(** * Easing functions of [emath] (crates/emath/src/easing.rs)

    A shallow embedding of the easing catalog of [emath]: the [Easing]
    enum, its dispatch to forward and inverse curve functions, the
    [From<usize>] conversion, the [Easings] iterator and the thirty curve
    functions with their inverses.

    [f64] is modelled by Rocq's primitive binary64 floats, whose
    [+ - * /], [sqrt] and [abs] are the IEEE-754 operations Rust uses.
    The transcendental functions [sin], [cos], [asin], [acos], [cbrt],
    [log2] and [powf] are the platform's libm and are left as parameters
    (the type class [Libm]); statements that depend on their values
    assume only how close libm is to the correctly rounded result at the
    finitely many arguments the statement evaluates. A panic
    ([unreachable!], [unimplemented!]) is [None]. *)

From Stdlib Require Import ZArith List Bool Lia Floats.
Import ListNotations.

Set Warnings "-inexact-float".

(** ** The catalog *)

Inductive Easing : Type :=
  | SineIn | SineOut | SineInOut
  | QuadIn | QuadOut | QuadInOut
  | CubicIn | CubicOut | CubicInOut
  | QuartIn | QuartOut | QuartInOut
  | QuintIn | QuintOut | QuintInOut
  | ExpoIn | ExpoOut | ExpoInOut
  | CircIn | CircOut | CircInOut
  | BackIn | BackOut | BackInOut
  | ElasticIn | ElasticOut | ElasticInOut
  | BounceIn | BounceOut | BounceInOut
  | Max.

Scheme Equality for Easing.

(** [e as usize]: the discriminant of a [#[repr(usize)]] enum is its
    position in the declaration. *)
Definition ordinal (e : Easing) : nat :=
  match e with
  | SineIn => 0 | SineOut => 1 | SineInOut => 2
  | QuadIn => 3 | QuadOut => 4 | QuadInOut => 5
  | CubicIn => 6 | CubicOut => 7 | CubicInOut => 8
  | QuartIn => 9 | QuartOut => 10 | QuartInOut => 11
  | QuintIn => 12 | QuintOut => 13 | QuintInOut => 14
  | ExpoIn => 15 | ExpoOut => 16 | ExpoInOut => 17
  | CircIn => 18 | CircOut => 19 | CircInOut => 20
  | BackIn => 21 | BackOut => 22 | BackInOut => 23
  | ElasticIn => 24 | ElasticOut => 25 | ElasticInOut => 26
  | BounceIn => 27 | BounceOut => 28 | BounceInOut => 29
  | Max => 30
  end.

(** [impl From<usize> for Easing]. *)
Definition easing_from (value : nat) : Easing :=
  match value with
  | 0 => SineIn | 1 => SineOut | 2 => SineInOut
  | 3 => QuadIn | 4 => QuadOut | 5 => QuadInOut
  | 6 => CubicIn | 7 => CubicOut | 8 => CubicInOut
  | 9 => QuartIn | 10 => QuartOut | 11 => QuartInOut
  | 12 => QuintIn | 13 => QuintOut | 14 => QuintInOut
  | 15 => ExpoIn | 16 => ExpoOut | 17 => ExpoInOut
  | 18 => CircIn | 19 => CircOut | 20 => CircInOut
  | 21 => BackIn | 22 => BackOut | 23 => BackInOut
  | 24 => ElasticIn | 25 => ElasticOut | 26 => ElasticInOut
  | 27 => BounceIn | 28 => BounceOut | 29 => BounceInOut
  | _ => Max
  end.

(** [Easing::reversible]. *)
Definition reversible (e : Easing) : bool :=
  match e with
  | SineIn | SineOut | SineInOut
  | QuadIn | QuadOut | QuadInOut
  | CubicIn | CubicOut | CubicInOut
  | QuartIn | QuartOut | QuartInOut
  | QuintIn | QuintOut | QuintInOut
  | ExpoIn | ExpoOut | ExpoInOut
  | CircIn | CircOut | CircInOut => true
  | _ => false
  end.
(** The numeric operand of [-].  The client subtracts [duration] only
    behind its [typeof] guard, so the coercion of other values is never
    exercised. *)
Definition asNumber (v : value) : number :=
  match v with VNumber x => x | _ => NaN end.

(** *** Exceptions *)

Inductive exn :=
| Error (message : jsstring)
| TypeError (message : jsstring)
| Rejection.   (* raised by node-fetch: transport failure, body not JSON *)

(** [arr.reduce(f)] without an initial value. *)
Definition reduce {A} (f : A -> A -> A) (arr : list A) : exn + A :=
  match arr with
  | [] => inl (TypeError (str "Reduce of empty array with no initial value"))
  | first :: others => inr (fold_left f others first)
  end.

End Js.

Import Js.

(** ** The types of [src/types] *)

Record LyricSearchResult := {
  id : number;
  name : jsstring;
  trackName : jsstring;
  artistName : jsstring;
  albumName : jsstring;
  duration : number;          (* in seconds *)
  instrumental : bool;
  plainLyrics : jsstring;     (* unformatted lyrics *)
  syncedLyrics : jsstring     (* lines of the form [mm:ss.xx] text *)
}.

(** [end] is a keyword of Rocq: the field is [end_]. *)
Record LyricLine := {
  start : number;             (* in seconds *)
  end_ : number;              (* in seconds *)
  text : jsstring
}.

Record QuerySongOptions := {
  qSyncedOnly : option bool
}.

(** [duration?: number] is a promise of the type checker only: the client
    tests [typeof duration] at run time, so the field holds any value. *)
Record GetLyricsOptions := {
  oDuration : value;
  oSyncedOnly : option bool
}.

(** The elements of the local array [startingLines]. *)
Module StartingLine.
Record t := { line : jsstring; start : number }.
End StartingLine.

(** ** The HTTP collaborator *)

(** The body of an answer, as far as the declared type of the source
    goes: [(await search.json()) as LyricSearchResult[]], with [null],
    which the source tests for.  A body that is JSON of another shape (a
    string, a number, an object, an array of something else) is outside
    that type and outside this model. *)
Inductive Body :=
| NotJson
| JsonNull
| JsonArray (items : list LyricSearchResult).

Record Response := { ok : bool; body : Body }.

(** What the lyrics server answers to a GET of a URL; [None] when the
    request itself fails. *)
Definition Network := jsstring -> option Response.

(** ** Computations: exceptions and the log of requested URLs *)

Definition M (A : Type) : Type := list jsstring -> (exn + A) * list jsstring.

Definition ret {A} (a : A) : M A := fun log => (inr a, log).
Definition throw {A} (e : exn) : M A := fun log => (inl e, log).
Definition bind {A B} (m : M A) (k : A -> M B) : M B :=
  fun log =>
    match m log with
    | (inl e, log') => (inl e, log')
    | (inr a, log') => k a log'
    end.
Definition lift {A} (r : exn + A) : M A := fun log => (r, log).

Notation "x <- m ;; k" := (bind m (fun x => k))
  (at level 61, m at next level, right associativity).

(** [await fetch(url, ...)]: the request is logged, then answered. *)
Definition fetch (net : Network) (url : jsstring) : M Response :=
  fun log =>
    match net url with
    | Some response => (inr response, log ++ [url])
    | None => (inl Rejection, log ++ [url])
    end.

(** [await search.json()] *)
Definition json (response : Response) : M (option (list LyricSearchResult)) :=
  match body response with
  | NotJson => throw Rejection
  | JsonNull => ret None
  | JsonArray items => ret (Some items)
  end.

(** ** [LyricalClient] *)

Module Client.

(** *** The timestamp pattern

    Written token by token, the regular expression of the source is
    ^  \[  (\d{2})  :  (\d{2} \. \d{2})  \]  ( . * )  $
    with three capture groups and no flags. *)

Definition isDigit (c : char) : bool := (N.leb 48 c && N.leb c 57)%N.
(** Port descriptors add one object each and record no slot. *)
Lemma deserialize_transferables_loop_ports (pre rest : list Transferable)
    (acc : deserialize_acc) (s : state) :
  Forall is_port_descriptor pre →
  ∃ acc1 s1,
    deserialize_transferables_loop (pre ++ rest) acc s
      = deserialize_transferables_loop rest acc1 s1
    ∧ acc_arrayBufferIdsInTransferables acc1 = acc_arrayBufferIdsInTransferables acc
    ∧ length (acc_transferables acc1) = length (acc_transferables acc) + length pre.
Proof.
  revert acc s. induction pre as [|d pre IH]; intros acc s Hall.
  - exists acc, s. simpl. split; [done|]. split; [done | lia].
  - apply Forall_cons in Hall as [Hd Hall]. destruct d as [data|data|kind]; [|done..].
    cbn [app deserialize_transferables_loop]. unfold bind, createMessagePort.
    match goal with |- context [deserialize_transferables_loop (pre ++ rest) ?a ?s0] =>
      destruct (IH a s0 Hall) as (acc1 & s1 & E & Hids & Hlen) end.
    exists acc1, s1. split; [done|]. split; [done|].
    cbn [acc_transferables ArrayPrototypePush fst] in Hlen.
    rewrite length_app in Hlen. simpl in *. lia.
Qed.

(** C8 (fails on the code): [ArrayPrototypePush] returns the new length, not
    the index of the pushed element, so the slot recorded for a buffer is one
    past the slot that was reserved for it.  Whenever deserialization
    returns, the slot of the first buffer descriptor still holds [null].
    For a single buffer descriptor the returned list has two entries, [null]
    at index 0 and the buffer at index 1; for a buffer descriptor followed by
    a port descriptor the buffer overwrites the port at index 1. *)
Theorem C8_buffer_lands_one_past_its_slot (s : state) (payload : serialized)
    (pre rest : list Transferable) (data : option backing_store)
    (store : backing_store) (id : rid) :
  Forall is_port_descriptor pre →
  (∀ s' v transferables,
     deserializeJsMessageData
       (mkMessageData payload (pre ++ TransferArrayBuffer data :: rest)) s
       = (s', Ok (v, transferables)) →
     transferables !! length pre = Some (VPrim PNull))
  ∧ deserializeJsMessageData
      (mkMessageData (mkSerialized (SPrim PNull) []) [TransferArrayBuffer (Some store)]) s
    = (set_heap (heap s ++ [OArrayBuffer (mkArrayBuffer store false)]) s,
       Ok (VPrim PNull, [VPrim PNull; VRef (length (heap s))]))
  ∧ (deserializeJsMessageData
       (mkMessageData (mkSerialized (SPrim PNull) [])
          [TransferArrayBuffer (Some store); TransferMessagePort id]) s).2
    = Ok (VPrim PNull, [VPrim PNull; VRef (S (length (heap s)))]).
Proof.
  intros Hpre. split; [|split].
  - intros s' v transferables. unfold deserializeJsMessageData, bind.
    cbn [md_transferables md_data].
    destruct (pre ++ TransferArrayBuffer data :: rest) as [|d ds] eqn:E;
      [by destruct pre|]. rewrite <- E. clear d ds E.
    destruct (deserialize_transferables_loop_ports pre (TransferArrayBuffer data :: rest)
                (mkDeserializeAcc [] [] [] []) s Hpre) as (acc1 & s1 & -> & Hids & Hlen).
    cbn [deserialize_transferables_loop acc_transferables
         acc_arrayBufferIdsInTransferables length] in *.
    destruct (deserialize_transferables_loop rest _ s1) as [s2 [acc'|e]] eqn:Eloop; [|done].
    apply deserialize_transferables_loop_grows in Eloop as [Hprefix (new & Hnew & Hall)].
    cbn [acc_transferables acc_arrayBufferIdsInTransferables ArrayPrototypePush fst snd]
      in Hprefix, Hnew, Hall.
    destruct (call_core_deserialize payload _ s2) as [s3 [r|e]]; [|done].
    unfold ret. intros [= _ _ <-].
    apply deserialize_splice_loop_keeps.
    + eapply prefix_lookup_Some; [|exact Hprefix].
      rewrite lookup_app_r by lia. by replace (length pre - _) with 0 by lia.
    + rewrite Hnew, Hids. apply Forall_app. split.
      * constructor; [lia | constructor].
      * eapply Forall_impl; [exact Hall|]. intros i. rewrite length_app. simpl. lia.
  - unfold deserializeJsMessageData, bind, call_core_deserialize, core_deserialize.
    simpl. unfold ret. reflexivity.
  - unfold deserializeJsMessageData, bind, call_core_deserialize, core_deserialize.
    simpl. unfold bind, ret, createMessagePort. simpl.
    rewrite length_app. simpl. rewrite Nat.add_1_r. reflexivity.
Qed.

• WORK REQUIRED: Copy the lines above exactly. Start with the line containing "match net url with", end with the line containing "past the slot", and include both.

• OUTPUT FOR THIS TASK:
    match net url with
    | Some response => (inr response, log ++ [url])
    | None => (inl Rejection, log ++ [url])
    end.

(** [await search.json()] *)
Definition json (response : Response) : M (option (list LyricSearchResult)) :=
  match body response with
  | NotJson => throw Rejection
  | JsonNull => ret None
  | JsonArray items => ret (Some items)
  end.

(** ** [LyricalClient] *)

Module Client.

(** *** The timestamp pattern

    Written token by token, the regular expression of the source is
    ^  \[  (\d{2})  :  (\d{2} \. \d{2})  \]  ( . * )  $
    with three capture groups and no flags. *)

Definition isDigit (c : char) : bool := (N.leb 48 c && N.leb c 57)%N.
(** Port descriptors add one object each and record no slot. *)
Lemma deserialize_transferables_loop_ports (pre rest : list Transferable)
    (acc : deserialize_acc) (s : state) :
  Forall is_port_descriptor pre →
  ∃ acc1 s1,
    deserialize_transferables_loop (pre ++ rest) acc s
      = deserialize_transferables_loop rest acc1 s1
    ∧ acc_arrayBufferIdsInTransferables acc1 = acc_arrayBufferIdsInTransferables acc
    ∧ length (acc_transferables acc1) = length (acc_transferables acc) + length pre.
Proof.
  revert acc s. induction pre as [|d pre IH]; intros acc s Hall.
  - exists acc, s. simpl. split; [done|]. split; [done | lia].
  - apply Forall_cons in Hall as [Hd Hall]. destruct d as [data|data|kind]; [|done..].
    cbn [app deserialize_transferables_loop]. unfold bind, createMessagePort.
    match goal with |- context [deserialize_transferables_loop (pre ++ rest) ?a ?s0] =>
      destruct (IH a s0 Hall) as (acc1 & s1 & E & Hids & Hlen) end.
    exists acc1, s1. split; [done|]. split; [done|].
    cbn [acc_transferables ArrayPrototypePush fst] in Hlen.
    rewrite length_app in Hlen. simpl in *. lia.
Qed.

(** C8 (fails on the code): [ArrayPrototypePush] returns the new length, not
    the index of the pushed element, so the slot recorded for a buffer is one
    past the slot that was reserved for it.  Whenever deserialization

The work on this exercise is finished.